**Dataset records**
(** Network byte order: the bytes [htons]/[htonl] followed by [memcpy] of the
    result's representation produce, and the value [memcpy] followed by
    [ntohs]/[ntohl] reads back; neither depends on the host's byte order. *)
Fixpoint be_bytes (n : nat) (x : Z) : list Z :=
  match n with
  | O => []
  | S k => be_bytes k (x / 256) ++ [x mod 256]
  end.

Definition be_value (l : list Z) : Z := fold_left (fun acc b => acc * 256 + b) l 0.

(** ** Automation *)

Create HintDb vpn discriminated.
Create Rewrite HintDb zlen.

(** Reflects the boolean comparisons of the C conditions into [lia]-ready
    propositions, in the hypotheses. *)
Ltac breflect :=
  repeat match goal with
  | H : _ && _ = true |- _ => apply andb_true_iff in H; destruct H
  | H : _ || _ = false |- _ => apply orb_false_iff in H; destruct H
  | H : _ && _ = false |- _ => apply andb_false_iff in H
  | H : _ || _ = true |- _ => apply orb_true_iff in H
  | H : negb _ = true |- _ => apply negb_true_iff in H
  | H : negb _ = false |- _ => apply negb_false_iff in H
  | H : (_ <=? _) = true |- _ => apply Z.leb_le in H
  | H : (_ <=? _) = false |- _ => apply Z.leb_gt in H
  | H : (_ <? _) = true |- _ => apply Z.ltb_lt in H
  | H : (_ <? _) = false |- _ => apply Z.ltb_ge in H
  | H : (_ =? _) = true |- _ => apply Z.eqb_eq in H
  | H : (_ =? _) = false |- _ => apply Z.eqb_neq in H
  | H : bool_decide _ = true |- _ => apply bool_decide_eq_true in H
  | H : bool_decide _ = false |- _ => apply bool_decide_eq_false in H
  end.

(** Case analysis on the boolean tests of the goal, each branch with its
    condition reflected. *)
Ltac bcase_step :=
  match goal with
  | |- context [if ?b then _ else _] =>
      lazymatch b with
      | context [if _ then _ else _] => fail
      | _ => let E := fresh "E" in destruct b eqn:E
      end
  end.
Ltac bcase := repeat (bcase_step; breflect).

(** ** Lemmas on lengths and slices *)

Lemma zlen_nonneg {A} (l : list A) : 0 <= zlen l.
Proof. unfold zlen; lia. Qed.

Lemma zlen_nil {A} : zlen (@nil A) = 0.
Proof. reflexivity. Qed.

Lemma zlen_cons {A} (x : A) l : zlen (x :: l) = 1 + zlen l.
Proof. unfold zlen; cbn; lia. Qed.

Lemma zlen_app {A} (l1 l2 : list A) : zlen (l1 ++ l2) = zlen l1 + zlen l2.
Proof. unfold zlen; rewrite length_app; lia. Qed.

Lemma zlen_replicate {A} n (x : A) : zlen (replicate n x) = Z.of_nat n.
Proof. unfold zlen; by rewrite length_replicate. Qed.

Lemma zlen_insert {A} i (x : A) (l : list A) : zlen (<[i := x]> l) = zlen l.
Proof. unfold zlen; by rewrite length_insert. Qed.

Lemma zlen_fmap {A B} (f : A -> B) (l : list A) : zlen (f <$> l) = zlen l.
Proof. unfold zlen; by rewrite length_fmap. Qed.

Lemma zlen_ztake {A} n (l : list A) : zlen (ztake n l) = Z.min (Z.max 0 n) (zlen l).
Proof. unfold zlen, ztake; rewrite length_take; lia. Qed.

Lemma zlen_zdrop {A} n (l : list A) : zlen (zdrop n l) = Z.max 0 (zlen l - Z.max 0 n).
Proof. unfold zlen, zdrop; rewrite length_drop; lia. Qed.

Lemma zlen_be_bytes n x : zlen (be_bytes n x) = Z.of_nat n.
Proof.
  revert x; induction n as [|n IH]; intros x; [reflexivity|].
  cbn [be_bytes]. rewrite zlen_app, IH. unfold zlen; cbn; lia.
Qed.

#[global] Hint Rewrite @zlen_nil @zlen_cons @zlen_app @zlen_replicate @zlen_insert
  @zlen_fmap @zlen_ztake @zlen_zdrop zlen_be_bytes : zlen.

(** Adds the non-negativity of every length in sight, then [lia]. *)
Ltac zlen_facts :=
  repeat match goal with
  | |- context [zlen ?l] =>
      lazymatch goal with
      | _ : 0 <= zlen l |- _ => fail
      | _ => pose proof (zlen_nonneg l)
      end
  | _ : context [zlen ?l] |- _ =>
      lazymatch goal with
      | _ : 0 <= zlen l |- _ => fail
      | _ => pose proof (zlen_nonneg l)
      end
  end.
Ltac zlia := autorewrite with zlen in *; zlen_facts; lia.

(** Decides one boolean comparison of the goal by [lia], with the lengths known
    non-negative. *)
Ltac btrue b := replace b with true by (symmetry; first [apply Z.leb_le | apply Z.ltb_lt | apply Z.eqb_eq]; zlen_facts; lia).
Ltac bfalse b := replace b with false by (symmetry; first [apply Z.leb_gt | apply Z.ltb_ge | apply Z.eqb_neq]; zlen_facts; lia).
Ltac bdecide_step :=
  match goal with
  | |- context [?x <=? ?y] => first [btrue (x <=? y) | bfalse (x <=? y)]
  | |- context [?x <? ?y] => first [btrue (x <? y) | bfalse (x <? y)]
  | |- context [?x =? ?y] => first [btrue (x =? y) | bfalse (x =? y)]
  end.
Ltac bdecide := repeat (bdecide_step; cbn [andb orb negb]).

Lemma zlen_0_nil {A} (l : list A) : zlen l = 0 -> l = [].
Proof. destruct l; [done|]. unfold zlen; cbn; lia. Qed.

Lemma zlen_pos {A} (l : list A) : l <> [] -> 0 < zlen l.
Proof. destruct l; [done|]. unfold zlen; cbn; lia. Qed.

Lemma ztake_app_zlen {A} (l1 l2 : list A) : ztake (zlen l1) (l1 ++ l2) = l1.
Proof. unfold ztake, zlen; rewrite Nat2Z.id; apply take_app_length. Qed.

Lemma zdrop_app_zlen {A} (l1 l2 : list A) : zdrop (zlen l1) (l1 ++ l2) = l2.
Proof. unfold zdrop, zlen; rewrite Nat2Z.id; apply drop_app_length. Qed.

Lemma ztake_app_eq {A} n (l1 l2 : list A) : n = zlen l1 -> ztake n (l1 ++ l2) = l1.
Proof. intros ->; apply ztake_app_zlen. Qed.

Lemma zdrop_app_eq {A} n (l1 l2 : list A) : n = zlen l1 -> zdrop n (l1 ++ l2) = l2.
Proof. intros ->; apply zdrop_app_zlen. Qed.

Lemma ztake_zdrop {A} n (l : list A) : ztake n l ++ zdrop n l = l.
Proof. apply take_drop. Qed.

Lemma ztake_all {A} n (l : list A) : zlen l <= n -> ztake n l = l.
Proof. intros; unfold ztake, zlen in *; apply take_ge; lia. Qed.

Lemma zdrop_all {A} n (l : list A) : zlen l <= n -> zdrop n l = [].
Proof. intros; unfold zdrop, zlen in *; apply drop_ge; lia. Qed.

Lemma ztake_0 {A} (l : list A) : ztake 0 l = [].
Proof. reflexivity. Qed.

Lemma zdrop_0 {A} (l : list A) : zdrop 0 l = l.
Proof. reflexivity. Qed.

Lemma zdrop_app_ge {A} n (l1 l2 : list A) :
  zlen l1 <= n -> zdrop n (l1 ++ l2) = zdrop (n - zlen l1) l2.
Proof.
  intros; unfold zdrop, zlen in *. rewrite drop_app_ge by lia. f_equal; lia.
Qed.

Lemma ztake_app_ge {A} n (l1 l2 : list A) :
  zlen l1 <= n -> ztake n (l1 ++ l2) = l1 ++ ztake (n - zlen l1) l2.
Proof.
  intros; unfold ztake, zlen in *. rewrite take_app_ge by lia. do 2 f_equal; lia.
Qed.

Lemma ztake_app_le {A} n (l1 l2 : list A) :
  n <= zlen l1 -> ztake n (l1 ++ l2) = ztake n l1.
Proof. intros; unfold ztake, zlen in *. apply take_app_le; lia. Qed.

Lemma zdrop_app_le {A} n (l1 l2 : list A) :
  n <= zlen l1 -> zdrop n (l1 ++ l2) = zdrop n l1 ++ l2.
Proof. intros; unfold zdrop, zlen in *. apply drop_app_le; lia. Qed.

Lemma zdrop_zdrop {A} m n (l : list A) :
  0 <= m -> 0 <= n -> zdrop m (zdrop n l) = zdrop (n + m) l.
Proof. intros; unfold zdrop. rewrite drop_drop. f_equal; lia. Qed.

(** A list split at a position inside it. *)
Lemma zsplit {A} n (l : list A) :
  0 <= n <= zlen l -> exists l1 l2, l = l1 ++ l2 /\ zlen l1 = n /\ zlen l2 = zlen l - n.
Proof.
  intros. exists (ztake n l), (zdrop n l). split; [by rewrite ztake_zdrop|]. split; zlia.
Qed.

Lemma load_app l1 l2 l3 : load (l1 ++ l2 ++ l3) (zlen l1) (zlen l2) = Ret l2.
Proof.
  unfold load. rewrite !zlen_app. zlen_facts. bdecide.
  by rewrite zdrop_app_zlen, ztake_app_zlen.
Qed.

Lemma load_eq l l1 l2 l3 pos n :
  l = l1 ++ l2 ++ l3 -> pos = zlen l1 -> n = zlen l2 -> load l pos n = Ret l2.
Proof. intros -> -> ->; apply load_app. Qed.

Lemma store_app l1 l2 l3 src :
  zlen src = zlen l2 -> store (l1 ++ l2 ++ l3) (zlen l1) src = Ret (l1 ++ src ++ l3).
Proof.
  intros E. unfold store. rewrite !zlen_app. zlen_facts. bdecide.
  rewrite ztake_app_zlen, zdrop_app_ge by lia.
  by rewrite (zdrop_app_eq _ l2) by lia.
Qed.

Lemma store_eq l l1 l2 l3 pos src :
  l = l1 ++ l2 ++ l3 -> pos = zlen l1 -> zlen src = zlen l2 ->
  store l pos src = Ret (l1 ++ src ++ l3).
Proof. intros -> -> ?; by apply store_app. Qed.

Lemma load1_app l1 b l2 : load1 (l1 ++ b :: l2) (zlen l1) = Ret b.
Proof.
  unfold load1. rewrite zlen_app, zlen_cons. zlen_facts. bdecide.
  unfold zlen; rewrite Nat2Z.id, lookup_app_r, Nat.sub_diag by lia. done.
Qed.

Lemma load1_eq l l1 b l2 pos : l = l1 ++ b :: l2 -> pos = zlen l1 -> load1 l pos = Ret b.
Proof. intros -> ->; apply load1_app. Qed.

(** ** Lemmas on machine integers *)

Lemma u32_id x : is_u32 x -> u32 x = x.
Proof. intros; apply Z.mod_small; done. Qed.

Lemma u16_id x : is_u16 x -> u16 x = x.
Proof. intros; apply Z.mod_small; done. Qed.

Lemma u8_id x : is_u8 x -> u8 x = x.
Proof. intros; apply Z.mod_small; done. Qed.

Lemma u32_range x : is_u32 (u32 x).
Proof. apply Z.mod_pos_bound; lia. Qed.

Lemma u16_range x : is_u16 (u16 x).
Proof. apply Z.mod_pos_bound; lia. Qed.

Lemma u8_range x : is_u8 (u8 x).
Proof. apply Z.mod_pos_bound; lia. Qed.

#[export] Hint Resolve u32_range u16_range u8_range : vpn.

(** Unfolds the conversions and gives [lia] their division equations. *)
Ltac uwrap := unfold u8, u16, u32, u64, i32, is_u8, is_u16, is_u32 in *; Z.div_mod_to_equations; lia.

Lemma be_value_app l b : be_value (l ++ [b]) = be_value l * 256 + b.
Proof. unfold be_value; by rewrite fold_left_app. Qed.

Lemma be_value_bytes n x : be_value (be_bytes n x) = x mod 256 ^ Z.of_nat n.
Proof.
  revert x; induction n as [|n IH]; intros x.
  - cbn [be_bytes]. change (256 ^ Z.of_nat 0) with 1. by rewrite Z.mod_1_r.
  - cbn [be_bytes]. rewrite be_value_app, IH.
    rewrite Nat2Z.inj_succ, Z.pow_succ_r by lia.
    rewrite Z.rem_mul_r by lia. lia.
Qed.

Lemma be_value_bytes2 x : is_u16 x -> be_value (be_bytes 2 x) = x.
Proof. intros; rewrite be_value_bytes. apply Z.mod_small; done. Qed.

Lemma be_value_bytes4 x : is_u32 x -> be_value (be_bytes 4 x) = x.
Proof. intros; rewrite be_value_bytes. apply Z.mod_small; done. Qed.

Lemma be_bytes_u8 n x : Forall is_u8 (be_bytes n x).
Proof.
  revert x; induction n as [|n IH]; intros x; cbn [be_bytes]; [constructor|].
  apply Forall_app; split; [apply IH|]. constructor; [|constructor].
  apply Z.mod_pos_bound; lia.
Qed.

Lemma be_value_range l : Forall is_u8 l -> 0 <= be_value l < 256 ^ zlen l.
Proof.
  induction l as [|b l IH] using rev_ind; intros H; [unfold zlen; cbn; lia|].
  apply Forall_app in H as [Hl Hb]. apply Forall_cons in Hb as [Hb _].
  specialize (IH Hl). rewrite be_value_app.
  replace (zlen (l ++ [b])) with (Z.succ (zlen l)) by zlia.
  rewrite Z.pow_succ_r by apply zlen_nonneg. unfold is_u8 in Hb. lia.
Qed.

**Task goal**
Copy word for word the stretch of entries above from the line that has "0 < zlen l." through the line that has "Proof. unfold ztake, zlen;", both ends included, and nothing outside it.

**Worked solution**
Lemma zlen_pos {A} (l : list A) : l <> [] -> 0 < zlen l.
Proof. destruct l; [done|]. unfold zlen; cbn; lia. Qed.

Lemma ztake_app_zlen {A} (l1 l2 : list A) : ztake (zlen l1) (l1 ++ l2) = l1.
Proof. unfold ztake, zlen; rewrite Nat2Z.id; apply take_app_length. Qed.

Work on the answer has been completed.